Work to complete
Write out exactly the lines of the entries below from the one holding "stable_quorum_filter f seed (u64_sub" to the one holding "set (r0 := seed_from_u64", inclusive, and leave out all other lines.

Data entries
════
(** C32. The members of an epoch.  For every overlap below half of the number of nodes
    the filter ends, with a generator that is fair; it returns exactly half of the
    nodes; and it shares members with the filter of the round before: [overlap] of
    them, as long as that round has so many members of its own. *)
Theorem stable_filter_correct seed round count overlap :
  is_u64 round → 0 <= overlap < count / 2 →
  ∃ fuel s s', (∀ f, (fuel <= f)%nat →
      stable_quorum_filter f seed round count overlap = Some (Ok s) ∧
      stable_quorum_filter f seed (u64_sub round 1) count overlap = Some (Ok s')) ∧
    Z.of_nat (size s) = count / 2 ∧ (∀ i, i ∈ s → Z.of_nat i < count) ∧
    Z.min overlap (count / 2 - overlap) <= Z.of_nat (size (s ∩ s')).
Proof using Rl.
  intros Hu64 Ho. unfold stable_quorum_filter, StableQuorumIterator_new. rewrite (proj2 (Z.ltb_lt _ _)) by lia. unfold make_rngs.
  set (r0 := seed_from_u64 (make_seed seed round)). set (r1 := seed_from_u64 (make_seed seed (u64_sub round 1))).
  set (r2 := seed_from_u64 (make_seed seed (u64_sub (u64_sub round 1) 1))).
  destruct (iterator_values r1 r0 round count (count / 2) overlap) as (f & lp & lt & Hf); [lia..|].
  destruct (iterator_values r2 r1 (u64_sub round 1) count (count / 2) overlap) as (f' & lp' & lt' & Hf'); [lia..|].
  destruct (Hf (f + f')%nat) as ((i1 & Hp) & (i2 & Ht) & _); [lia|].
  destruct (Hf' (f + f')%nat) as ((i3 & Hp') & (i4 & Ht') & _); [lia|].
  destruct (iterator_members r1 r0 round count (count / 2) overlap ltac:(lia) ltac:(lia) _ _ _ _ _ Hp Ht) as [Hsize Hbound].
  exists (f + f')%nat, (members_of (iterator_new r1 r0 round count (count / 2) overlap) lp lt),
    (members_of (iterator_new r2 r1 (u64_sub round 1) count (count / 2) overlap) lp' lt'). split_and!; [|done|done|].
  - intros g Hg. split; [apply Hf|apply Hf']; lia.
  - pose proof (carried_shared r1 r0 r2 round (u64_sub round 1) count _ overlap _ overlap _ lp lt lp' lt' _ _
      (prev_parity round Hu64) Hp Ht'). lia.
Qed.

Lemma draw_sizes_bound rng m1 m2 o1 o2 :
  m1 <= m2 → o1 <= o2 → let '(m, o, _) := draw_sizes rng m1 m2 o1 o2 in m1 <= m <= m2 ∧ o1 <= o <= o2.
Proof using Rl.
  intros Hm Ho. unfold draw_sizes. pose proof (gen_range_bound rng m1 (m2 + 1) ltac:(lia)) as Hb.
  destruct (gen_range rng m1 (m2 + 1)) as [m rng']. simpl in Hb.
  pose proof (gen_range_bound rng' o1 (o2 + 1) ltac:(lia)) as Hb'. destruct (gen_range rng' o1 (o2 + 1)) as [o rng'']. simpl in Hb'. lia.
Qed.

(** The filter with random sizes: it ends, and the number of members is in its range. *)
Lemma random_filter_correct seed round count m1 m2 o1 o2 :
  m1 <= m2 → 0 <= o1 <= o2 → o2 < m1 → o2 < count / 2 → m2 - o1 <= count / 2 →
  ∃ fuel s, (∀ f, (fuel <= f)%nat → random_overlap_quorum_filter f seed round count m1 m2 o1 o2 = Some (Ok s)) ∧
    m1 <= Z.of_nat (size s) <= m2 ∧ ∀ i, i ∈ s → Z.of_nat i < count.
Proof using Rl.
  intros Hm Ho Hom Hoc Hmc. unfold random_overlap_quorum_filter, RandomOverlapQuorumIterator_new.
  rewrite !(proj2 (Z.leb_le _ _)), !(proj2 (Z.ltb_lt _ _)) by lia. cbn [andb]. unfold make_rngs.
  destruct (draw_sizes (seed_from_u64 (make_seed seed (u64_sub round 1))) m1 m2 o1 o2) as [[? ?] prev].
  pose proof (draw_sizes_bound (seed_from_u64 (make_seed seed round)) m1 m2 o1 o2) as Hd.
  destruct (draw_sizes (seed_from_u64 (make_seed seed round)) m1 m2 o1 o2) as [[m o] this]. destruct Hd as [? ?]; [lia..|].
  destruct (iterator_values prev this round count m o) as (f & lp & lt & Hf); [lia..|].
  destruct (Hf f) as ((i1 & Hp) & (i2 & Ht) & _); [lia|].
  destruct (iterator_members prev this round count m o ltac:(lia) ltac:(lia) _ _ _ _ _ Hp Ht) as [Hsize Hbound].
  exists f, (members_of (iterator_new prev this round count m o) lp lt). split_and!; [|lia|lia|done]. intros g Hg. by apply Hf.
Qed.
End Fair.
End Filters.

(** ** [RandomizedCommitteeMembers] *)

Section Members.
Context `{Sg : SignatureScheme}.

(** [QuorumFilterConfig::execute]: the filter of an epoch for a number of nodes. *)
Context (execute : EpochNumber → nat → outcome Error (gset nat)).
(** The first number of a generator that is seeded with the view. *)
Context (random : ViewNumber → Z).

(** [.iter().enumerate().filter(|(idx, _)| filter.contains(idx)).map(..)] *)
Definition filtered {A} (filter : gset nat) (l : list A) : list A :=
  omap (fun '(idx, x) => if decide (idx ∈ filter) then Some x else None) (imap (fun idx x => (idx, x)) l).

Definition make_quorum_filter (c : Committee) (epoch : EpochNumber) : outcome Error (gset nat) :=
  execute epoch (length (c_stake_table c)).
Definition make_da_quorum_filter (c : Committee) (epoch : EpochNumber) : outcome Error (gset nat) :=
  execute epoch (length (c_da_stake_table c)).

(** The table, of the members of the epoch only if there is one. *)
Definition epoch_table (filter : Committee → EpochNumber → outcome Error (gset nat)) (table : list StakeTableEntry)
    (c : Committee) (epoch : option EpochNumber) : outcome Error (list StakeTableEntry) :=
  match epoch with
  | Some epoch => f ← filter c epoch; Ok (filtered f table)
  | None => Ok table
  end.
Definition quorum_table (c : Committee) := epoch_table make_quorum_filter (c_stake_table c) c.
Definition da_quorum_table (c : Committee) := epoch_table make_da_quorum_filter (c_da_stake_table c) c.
════
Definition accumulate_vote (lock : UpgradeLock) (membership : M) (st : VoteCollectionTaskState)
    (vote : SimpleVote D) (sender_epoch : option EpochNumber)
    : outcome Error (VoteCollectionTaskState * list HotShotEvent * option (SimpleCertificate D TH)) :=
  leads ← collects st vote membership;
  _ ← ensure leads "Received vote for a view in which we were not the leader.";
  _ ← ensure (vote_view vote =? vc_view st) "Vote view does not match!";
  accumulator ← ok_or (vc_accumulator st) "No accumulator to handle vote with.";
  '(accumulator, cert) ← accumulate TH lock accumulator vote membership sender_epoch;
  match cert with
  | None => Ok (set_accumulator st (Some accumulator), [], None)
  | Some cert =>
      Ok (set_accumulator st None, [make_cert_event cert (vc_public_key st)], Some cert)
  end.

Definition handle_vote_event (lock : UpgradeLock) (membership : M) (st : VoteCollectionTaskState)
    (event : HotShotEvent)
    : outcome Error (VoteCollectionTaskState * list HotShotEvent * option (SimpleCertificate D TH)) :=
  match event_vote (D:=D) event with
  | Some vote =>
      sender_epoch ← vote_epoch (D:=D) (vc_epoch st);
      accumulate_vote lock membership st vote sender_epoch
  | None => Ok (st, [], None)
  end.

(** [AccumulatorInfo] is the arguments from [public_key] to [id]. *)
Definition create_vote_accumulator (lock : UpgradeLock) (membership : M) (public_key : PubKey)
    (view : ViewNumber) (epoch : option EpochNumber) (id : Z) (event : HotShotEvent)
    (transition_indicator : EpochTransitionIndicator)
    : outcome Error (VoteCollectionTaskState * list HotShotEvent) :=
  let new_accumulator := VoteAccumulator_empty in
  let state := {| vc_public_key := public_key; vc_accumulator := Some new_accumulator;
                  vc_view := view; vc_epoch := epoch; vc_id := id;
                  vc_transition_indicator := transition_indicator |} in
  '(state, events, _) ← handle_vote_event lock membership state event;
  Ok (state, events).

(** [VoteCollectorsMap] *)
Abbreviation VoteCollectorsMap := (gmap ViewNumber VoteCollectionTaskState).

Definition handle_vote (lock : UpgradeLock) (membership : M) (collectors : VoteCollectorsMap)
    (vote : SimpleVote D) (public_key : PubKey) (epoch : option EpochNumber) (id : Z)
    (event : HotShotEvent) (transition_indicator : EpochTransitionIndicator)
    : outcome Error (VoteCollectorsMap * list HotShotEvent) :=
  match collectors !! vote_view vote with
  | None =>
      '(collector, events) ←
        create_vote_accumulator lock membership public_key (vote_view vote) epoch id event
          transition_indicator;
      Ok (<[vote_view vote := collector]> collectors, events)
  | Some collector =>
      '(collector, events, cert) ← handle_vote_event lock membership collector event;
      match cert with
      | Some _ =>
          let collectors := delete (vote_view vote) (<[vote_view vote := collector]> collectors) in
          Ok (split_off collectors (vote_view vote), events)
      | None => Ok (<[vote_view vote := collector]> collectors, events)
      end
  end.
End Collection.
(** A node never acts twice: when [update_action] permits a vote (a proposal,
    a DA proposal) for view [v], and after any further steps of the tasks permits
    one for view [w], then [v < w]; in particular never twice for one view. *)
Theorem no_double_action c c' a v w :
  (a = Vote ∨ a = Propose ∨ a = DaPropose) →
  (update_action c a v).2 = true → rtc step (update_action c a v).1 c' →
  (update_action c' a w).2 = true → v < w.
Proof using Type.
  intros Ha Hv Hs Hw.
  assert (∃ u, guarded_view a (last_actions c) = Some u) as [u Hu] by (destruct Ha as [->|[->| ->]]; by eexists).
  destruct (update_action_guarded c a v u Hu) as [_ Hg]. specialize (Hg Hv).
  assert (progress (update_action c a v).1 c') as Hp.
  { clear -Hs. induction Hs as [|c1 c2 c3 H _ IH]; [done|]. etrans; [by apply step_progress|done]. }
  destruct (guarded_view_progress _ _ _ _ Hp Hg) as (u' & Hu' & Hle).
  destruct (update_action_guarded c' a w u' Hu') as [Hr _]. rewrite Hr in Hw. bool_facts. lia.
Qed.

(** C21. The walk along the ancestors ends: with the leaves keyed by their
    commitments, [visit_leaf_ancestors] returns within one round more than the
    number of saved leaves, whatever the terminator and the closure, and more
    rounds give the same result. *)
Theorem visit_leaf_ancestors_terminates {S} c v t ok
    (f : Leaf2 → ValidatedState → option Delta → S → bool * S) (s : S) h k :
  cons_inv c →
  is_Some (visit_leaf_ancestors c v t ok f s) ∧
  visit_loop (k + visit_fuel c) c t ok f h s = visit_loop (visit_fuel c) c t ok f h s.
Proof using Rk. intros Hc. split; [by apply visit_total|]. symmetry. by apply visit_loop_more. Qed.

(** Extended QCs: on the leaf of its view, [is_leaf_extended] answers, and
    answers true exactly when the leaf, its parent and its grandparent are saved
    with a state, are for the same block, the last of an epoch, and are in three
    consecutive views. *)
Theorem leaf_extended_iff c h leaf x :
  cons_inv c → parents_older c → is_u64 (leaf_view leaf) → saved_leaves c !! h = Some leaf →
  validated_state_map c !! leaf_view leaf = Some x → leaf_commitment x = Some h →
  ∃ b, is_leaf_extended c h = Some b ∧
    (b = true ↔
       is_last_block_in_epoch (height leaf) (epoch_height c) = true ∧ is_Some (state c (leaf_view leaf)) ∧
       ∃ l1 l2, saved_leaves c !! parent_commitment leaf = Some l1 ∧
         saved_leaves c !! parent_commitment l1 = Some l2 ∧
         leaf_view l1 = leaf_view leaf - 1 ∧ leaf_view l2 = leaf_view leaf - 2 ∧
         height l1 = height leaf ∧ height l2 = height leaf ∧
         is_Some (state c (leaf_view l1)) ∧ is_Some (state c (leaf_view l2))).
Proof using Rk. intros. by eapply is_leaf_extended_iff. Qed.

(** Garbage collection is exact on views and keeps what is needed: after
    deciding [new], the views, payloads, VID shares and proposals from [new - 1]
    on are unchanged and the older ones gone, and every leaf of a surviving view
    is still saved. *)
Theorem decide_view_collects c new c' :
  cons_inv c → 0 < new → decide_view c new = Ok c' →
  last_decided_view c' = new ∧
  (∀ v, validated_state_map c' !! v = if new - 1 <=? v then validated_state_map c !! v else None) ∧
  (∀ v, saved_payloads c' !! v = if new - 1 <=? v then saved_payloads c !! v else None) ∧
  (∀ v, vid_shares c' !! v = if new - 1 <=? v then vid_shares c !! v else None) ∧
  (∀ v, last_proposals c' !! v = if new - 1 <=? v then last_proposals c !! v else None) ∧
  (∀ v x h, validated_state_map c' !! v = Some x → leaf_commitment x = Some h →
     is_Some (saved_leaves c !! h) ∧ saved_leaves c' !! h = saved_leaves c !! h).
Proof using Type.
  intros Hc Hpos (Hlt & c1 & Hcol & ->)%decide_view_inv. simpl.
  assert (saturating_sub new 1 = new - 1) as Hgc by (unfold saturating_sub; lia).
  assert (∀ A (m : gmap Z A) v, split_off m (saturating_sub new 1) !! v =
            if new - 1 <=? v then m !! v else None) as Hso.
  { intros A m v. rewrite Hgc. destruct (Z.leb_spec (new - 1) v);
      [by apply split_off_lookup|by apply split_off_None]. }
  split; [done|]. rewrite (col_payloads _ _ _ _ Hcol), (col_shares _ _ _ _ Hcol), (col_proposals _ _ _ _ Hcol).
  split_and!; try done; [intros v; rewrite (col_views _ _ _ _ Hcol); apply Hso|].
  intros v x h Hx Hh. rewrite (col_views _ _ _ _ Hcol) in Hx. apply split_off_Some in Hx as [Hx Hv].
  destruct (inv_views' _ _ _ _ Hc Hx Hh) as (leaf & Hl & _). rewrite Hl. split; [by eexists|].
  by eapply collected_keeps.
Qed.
════
Response to the exercise
      stable_quorum_filter f seed (u64_sub round 1) count overlap = Some (Ok s')) ∧
    Z.of_nat (size s) = count / 2 ∧ (∀ i, i ∈ s → Z.of_nat i < count) ∧
    Z.min overlap (count / 2 - overlap) <= Z.of_nat (size (s ∩ s')).
Proof using Rl.
  intros Hu64 Ho. unfold stable_quorum_filter, StableQuorumIterator_new. rewrite (proj2 (Z.ltb_lt _ _)) by lia. unfold make_rngs.
  set (r0 := seed_from_u64 (make_seed seed round)). set (r1 := seed_from_u64 (make_seed seed (u64_sub round 1))).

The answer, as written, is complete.